→ What you need to do
Below this line is a set of entries; quote exactly the lines from the line that contains "prefix m; f x)." to the line that contains "idle m → (∀ error, Q", both lines included.

BEGIN Data section

(** A name at its last dot; [Path::extension] and [Path::file_stem]. *)
Definition dot : Ascii.ascii := Ascii.ascii_of_nat 46.
Fixpoint rsplit_dot (l : list Ascii.ascii) : option (list Ascii.ascii * list Ascii.ascii) :=
  match l with
  | [] => None
  | c :: l =>
      match rsplit_dot l with
      | Some (before, after) => Some (c :: before, after)
      | None => if decide (c = dot) then Some ([], l) else None
      end
  end.
Definition extension (p : PathBuf) : option string :=
  name ← file_name p;
  match rsplit_dot (String.list_ascii_of_string name) with
  | Some (_ :: _, ext) => Some (String.string_of_list_ascii ext)
  | _ => None
  end.
Definition file_stem (p : PathBuf) : option string :=
  name ← file_name p;
  Some match rsplit_dot (String.list_ascii_of_string name) with
       | Some ((_ :: _) as stem, _) => String.string_of_list_ascii stem
       | _ => name
       end.

(** [Path::strip_prefix]. *)
Fixpoint strip_prefix (prefix p : PathBuf) : option PathBuf :=
  match prefix, p with
  | [], _ => Some p
  | x :: prefix, y :: p => if decide (x = y) then strip_prefix prefix p else None
  | _ :: _, [] => None
  end.

Lemma strip_prefix_app prefix p rest : strip_prefix prefix p = Some rest → p = prefix ++ rest.
Proof.
  revert p. induction prefix as [|x prefix IH]; intros [|y p]; cbn; try (by intros [= <-]).
  case_decide as Hx; [|done]. subst. intros H. by rewrite (IH _ H).
Qed.

(** ** Private paths *)

Definition open_private_directory (fuel : nat) (p : PathBuf) : fm (result string Z) :=
  embed PathDid (Paths.Paths.open_private_directory fuel p).
Definition ensure_private_directory (fuel : nat) (p : PathBuf) : fm (result string unit) :=
  embed PathDid (Paths.Paths.ensure_private_directory fuel p).
Definition validate_private_file (fuel : nat) (h : Z) (p : PathBuf) : fm (result string unit) :=
  embed PathDid (Paths.Paths.validate_private_file fuel h p).

Definition open_private_file (fuel : nat) (p : PathBuf) : fm (result string Z) :=
  h ←? embed PathDid (Paths.Paths.open_private_file fuel p);
  _ ← step (Opened p h);
  mret (Ok h).
Definition create_private_file (fuel : nat) (p : PathBuf) : fm (result string Z) :=
  h ←? embed PathDid (Paths.Paths.create_private_file fuel p);
  _ ← step (Created p h);
  mret (Ok h).
Definition publish_private_path (fuel : nat) (source destination : PathBuf) : fm (result string unit) :=
  r ← embed PathDid (Paths.Paths.publish_private_path fuel source destination);
  _ ← step (Published source destination (is_ok r));
  mret r.

End Files.
End PluginFiles.

(** ** Reasoning about plugins that work on files

    [deeds l] are the steps of a trace that touch files or observe the context; [does P m]
    is the trace logic of Fueled.v on them. [FileLaws] bounds how often the system may
    interrupt a write. *)

Module PluginFilesSpec.
Export PluginFiles.
#[local] Open Scope Z_scope.

Definition telling (s : FileStep) : bool :=
  match s with PathDid _ | Warned _ => false | _ => true end.
Definition deeds (l : list FileStep) : list FileStep := filter (λ s, telling s = true) l.

Lemma deeds_app l l' : deeds (l ++ l') = deeds l ++ deeds l'.
Proof. apply filter_app. Qed.
Lemma deeds_paths l : deeds (map PathDid l) = [].
Proof. by induction l. Qed.

Section Logic.
Context {E : Type}.
#[local] Notation fm := (fueled E FileStep).

Definition does {A : Type} (P : list FileStep → A → Prop) (m : fm A) : Prop := ends (λ l a, P (deeds l) a) m.

(** A computation whose deeds all satisfy [P]. *)
Definition only {A : Type} (P : FileStep → Prop) (m : fm A) : Prop := does (λ l _, Forall P l) m.
#[local] Notation idle := (only (λ _, False)).

Lemma does_ret {A : Type} (P : list FileStep → A → Prop) a : P [] a → does P (mret a : fm A).
Proof. intros H. by apply (ends_ret (λ l a, P (deeds l) a)). Qed.
Lemma does_starved {A : Type} (P : list FileStep → A → Prop) : does P (starved : fm A).
Proof. apply ends_starved. Qed.
Lemma does_impl {A : Type} (P Q : list FileStep → A → Prop) (m : fm A) : does P m → (∀ l a, P l a → Q l a) → does Q m.
Proof. intros Hm H. eapply ends_impl; [exact Hm|]. auto. Qed.
Lemma does_bind {A B : Type} (P : list FileStep → A → Prop) (Q : list FileStep → B → Prop) (m : fm A) (f : A → fm B) :
  does P m → (∀ l a, P l a → does (λ l' b, Q (l ++ l') b) (f a)) → does Q (m ≫= f).
Proof.
  intros Hm Hf. eapply ends_bind; [exact Hm|]. intros l a HP. eapply ends_impl; [exact (Hf (deeds l) a HP)|].
  intros l' b H. by rewrite deeds_app.
Qed.
Lemma does_step {B : Type} (Q : list FileStep → B → Prop) s (f : unit → fm B) :
  telling s = true → does (λ l b, Q (s :: l) b) (f tt) → does Q (step s ≫= f).
Proof.
  intros Hs Hf. apply ends_step. eapply ends_impl; [exact Hf|]. intros l b H. unfold deeds. by rewrite filter_cons_True.
Qed.
Lemma does_idle {A B : Type} (Q : list FileStep → B → Prop) (m : fm A) (f : A → fm B) :
  idle m → (∀ a, does Q (f a)) → does Q (m ≫= f).
Proof. intros Hm Hf. apply (does_bind (λ l _, Forall (λ _, False) l)); [exact Hm|]. intros [|s l] a HP; [apply Hf|by inversion_clear HP]. Qed.

Lemma only_ret {A : Type} P (a : A) : only P (mret a : fm A).
Proof. apply does_ret. constructor. Qed.
Lemma only_starved {A : Type} P : only P (starved : fm A).
Proof. apply does_starved. Qed.
Lemma only_bind {A B : Type} P (m : fm A) (f : A → fm B) : only P m → (∀ a, only P (f a)) → only P (m ≫= f).
Proof.
  intros Hm Hf. apply (does_bind (λ l _, Forall P l)); [exact Hm|]. intros l a Hl. eapply does_impl; [apply Hf|]. intros. by apply Forall_app.
Qed.
Lemma only_ask {A : Type} P (f : E → A * E) : only P (ask f : fm A).
Proof. apply quiet_ends; [auto with cm|constructor]. Qed.
Lemma only_step (P : FileStep → Prop) s : (telling s = true → P s) → only P (step s : fm unit).
Proof.
  intros H. apply ends_of_traced, emit_emits. unfold deeds. destruct (telling s) eqn:Hs.
  - rewrite filter_cons_True by done. constructor; [by apply H|constructor].
  - rewrite filter_cons_False by (by rewrite Hs). constructor.
Qed.
Lemma only_impl {A : Type} (P Q : FileStep → Prop) (m : fm A) : (∀ s, P s → Q s) → only P m → only Q m.
Proof. intros H Hm. apply (does_impl (λ l _, Forall P l)); [exact Hm|]. intros l _ Hl. by eapply Forall_impl. Qed.
Lemma only_idle {A : Type} (P : FileStep → Prop) (m : fm A) : idle m → only P m.
Proof. apply only_impl. done. Qed.
Lemma idle_embed {A : Type} (m : fueled E Paths.Paths.PathStep A) : (∃ P, ends P m) → idle (embed PathDid m : fm A).
Proof.
  intros [P Hm]. eapply ends_impl; [by apply ends_embed|]. intros l a (l' & -> & _). rewrite deeds_paths. constructor.
Qed.

End Logic.

Notation idle := (only (λ _, False)).

#[export] Hint Resolve only_ret only_starved only_ask : cm.
#[export] Hint Extern 3 (only _ (step _)) => apply only_step; done : cm.

Ltac solve_only := repeat (intros; first [solve [auto with cm] | case_match | apply only_bind]).

(** ** The calls *)

Section Calls.
Context {E : Type} {clock : Clock E} {paths : Paths.Paths.PathOps E} {ops : FileOps E} {Txn Ctx : Type}.
#[local] Notation fm := (fueled E FileStep).
#[local] Notation PluginContext := (PluginContext Txn Ctx).

Lemma does_checked (context : PluginContext) : does (λ l b, l = [Checked b]) (is_timed_out context).
Proof.
  apply does_idle; [apply only_ask|]. intros cancelled. apply does_idle; [solve_only|].
  intros expired. by apply does_step, does_ret.
Qed.

(** A checkpoint that passes, or one that ends the plugin. *)
Lemma does_checkpoint {B : Type} (Q : list FileStep → result string B → Prop) (context : PluginContext) (f : unit → fm (result string B)) :
  Q [Checked true] (Err "plugin deadline reached"%string) → does (λ l r, Q (Checked false :: l) r) (f tt) →
  does Q (x ←? checkpoint context; f x).
Proof.
  intros Herr Hok. unfold checkpoint. eapply does_bind.
  { eapply does_bind; [apply does_checked|]. intros l b ->. apply does_ret.
    instantiate (1 := λ l r, (l = [Checked true] ∧ r = Err "plugin deadline reached"%string) ∨ (l = [Checked false] ∧ r = Ok tt)).
    destruct b; auto. }
  intros l r [[-> ->] | [-> ->]]; [by apply does_ret|exact Hok].
Qed.

Lemma only_checkpoint P (context : PluginContext) : (∀ b, P (Checked b)) → only P (checkpoint context).
Proof.
  intros HP. unfold checkpoint. apply only_bind; [|solve_only].
  eapply does_impl; [apply does_checked|]. intros l b ->. by repeat constructor.
Qed.

Lemma does_io {A : Type} (f : E → result IoError A * E) note :
  (∀ a, Forall (λ s, telling s = true) (note a)) →
  does (λ l r, l = match r with Ok a => note a | Err _ => [] end) (io f note).
Proof.
  intros Hn. apply does_idle; [apply only_ask|]. intros [a|error]; [|by apply does_ret]. specialize (Hn a).
  apply (does_bind (λ l _, l = note a)); [|intros l [] ->; apply does_ret; by rewrite app_nil_r].
  induction Hn as [|s l Hs _ IH]; [by apply does_ret|]. apply does_step; [done|].
  eapply does_impl; [exact IH|]. by intros ? ? ->.
Qed.

(** A failed call whose error is given a text. *)
Lemma does_or_error {e A : Type} (P : list FileStep → result e A → Prop) (text : e → string) prefix (m : fm (result e A)) :
  does P m → does (λ l r, ∃ r', P l r' ∧ r = map_err (λ error, prefix +:+ ": " +:+ text error)%string r') (or_error text prefix m).
Proof. intros Hm. eapply does_bind; [exact Hm|]. intros l r H. apply does_ret. exists r. by rewrite app_nil_r. Qed.

(** [?] on a call with deeds [P] on success and [Q] on failure. *)
Lemma does_try {A B : Type} (P : list FileStep → result string A → Prop) (Q : list FileStep → result string B → Prop)
    (m : fm (result string A)) (f : A → fm (result string B)) :
  does P m → (∀ l error, P l (Err error) → Q l (Err error)) →
  (∀ l a, P l (Ok a) → does (λ l' r, Q (l ++ l') r) (f a)) → does Q (x ←? m; f x).
Proof.
  intros Hm Herr Hok. eapply does_bind; [exact Hm|]. intros l [a|error] H; [by apply Hok|].
  apply does_ret. rewrite app_nil_r. by apply Herr.
Qed.

Lemma does_try_io {e A B : Type} (P : list FileStep → result e A → Prop) (Q : list FileStep → result string B → Prop)
    (text : e → string) prefix (m : fm (result e A)) (f : A → fm (result string B)) :
  does P m → (∀ l error error', P l (Err error) → Q l (Err error')) →
  (∀ l a, P l (Ok a) → does (λ l' r, Q (l ++ l') r) (f a)) → does Q (x ←? or_error text prefix m; f x).
Proof.
  intros Hm Herr Hok. eapply does_try; [by apply does_or_error| |].
  - intros l error ([a|error'] & H & [=]). by eapply Herr.
  - intros l a ([a'|error'] & H & [=]). subst. by apply Hok.
Qed.

Lemma does_pure {A B : Type} (Q : list FileStep → result string B → Prop) (r : result string A) (f : A → fm (result string B)) :
  (∀ error, r = Err error → Q [] (Err error)) → (∀ a, r = Ok a → does Q (f a)) → does Q (x ←? mret r; f x).
Proof. destruct r as [a|error]; intros He Ha; [exact (Ha a eq_refl)|]. apply does_ret. by apply He. Qed.

Lemma does_try_idle {A B : Type} (Q : list FileStep → result string B → Prop)
    (m : fm (result string A)) (f : A → fm (result string B)) :
  idle m → (∀ error, Q [] (Err error)) → (∀ a, does Q (f a)) → does Q (x ←? m; f x).
Proof. intros Hm Herr Hok. apply does_idle; [exact Hm|]. intros [a|error]; [apply Hok|by apply does_ret]. Qed.

Lemma does_stat p : does (λ l r, l = [Statted p r]) (stat p).
Proof. apply does_idle; [apply only_ask|]. intros r. by apply does_step, does_ret. Qed.
Lemma does_stat_handle h : does (λ l r, l = [HandleStatted h r]) (stat_handle h).
Proof. apply does_idle; [apply only_ask|]. intros r. by apply does_step, does_ret. Qed.
Lemma does_read h n : does (λ l r, l = match r with Ok b => [ReadFrom h b] | Err _ => [] end) (read h n).
Proof. apply does_io. by repeat constructor. Qed.
Lemma does_write h b : does (λ l r, l = match r with Ok n => [WroteTo h (take (Z.to_nat n) b)] | Err _ => [] end) (write h b).
Proof. apply does_io. by repeat constructor. Qed.
Lemma does_sync_all h : does (λ l r, l = match r with Ok _ => [FileSynced h] | Err _ => [] end) (sync_all h).
Proof. apply does_io. by repeat constructor. Qed.
Lemma does_rewind h : does (λ l r, l = match r with Ok _ => [Rewound h] | Err _ => [] end) (rewind h).
Proof. apply does_io. by repeat constructor. Qed.
Lemma idle_flush h : idle (flush h).
Proof. apply only_ask. Qed.
Lemma idle_warn text : idle (warn text : fm unit).
Proof. by apply only_step. Qed.
Lemma does_remove p : does (λ l r, l = [Removed p (is_ok r)]) (remove_file p).
Proof. apply does_idle; [apply only_ask|]. intros r. by apply does_step, does_ret. Qed.
Lemma does_rename p q : does (λ l r, l = [RenamedTo p q (is_ok r)]) (rename p q).
Proof. apply does_idle; [apply only_ask|]. intros r. by apply does_step, does_ret. Qed.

END Data section

→ Answer below
  (∀ l a, P l (Ok a) → does (λ l' r, Q (l ++ l') r) (f a)) → does Q (x ←? or_error text prefix m; f x).
Proof.
  intros Hm Herr Hok. eapply does_try; [by apply does_or_error| |].
  - intros l error ([a|error'] & H & [=]). by eapply Herr.
  - intros l a ([a'|error'] & H & [=]). subst. by apply Hok.
Qed.

Lemma does_pure {A B : Type} (Q : list FileStep → result string B → Prop) (r : result string A) (f : A → fm (result string B)) :
  (∀ error, r = Err error → Q [] (Err error)) → (∀ a, r = Ok a → does Q (f a)) → does Q (x ←? mret r; f x).
Proof. destruct r as [a|error]; intros He Ha; [exact (Ha a eq_refl)|]. apply does_ret. by apply He. Qed.

Lemma does_try_idle {A B : Type} (Q : list FileStep → result string B → Prop)
    (m : fm (result string A)) (f : A → fm (result string B)) :
  idle m → (∀ error, Q [] (Err error)) → (∀ a, does Q (f a)) → does Q (x ←? m; f x).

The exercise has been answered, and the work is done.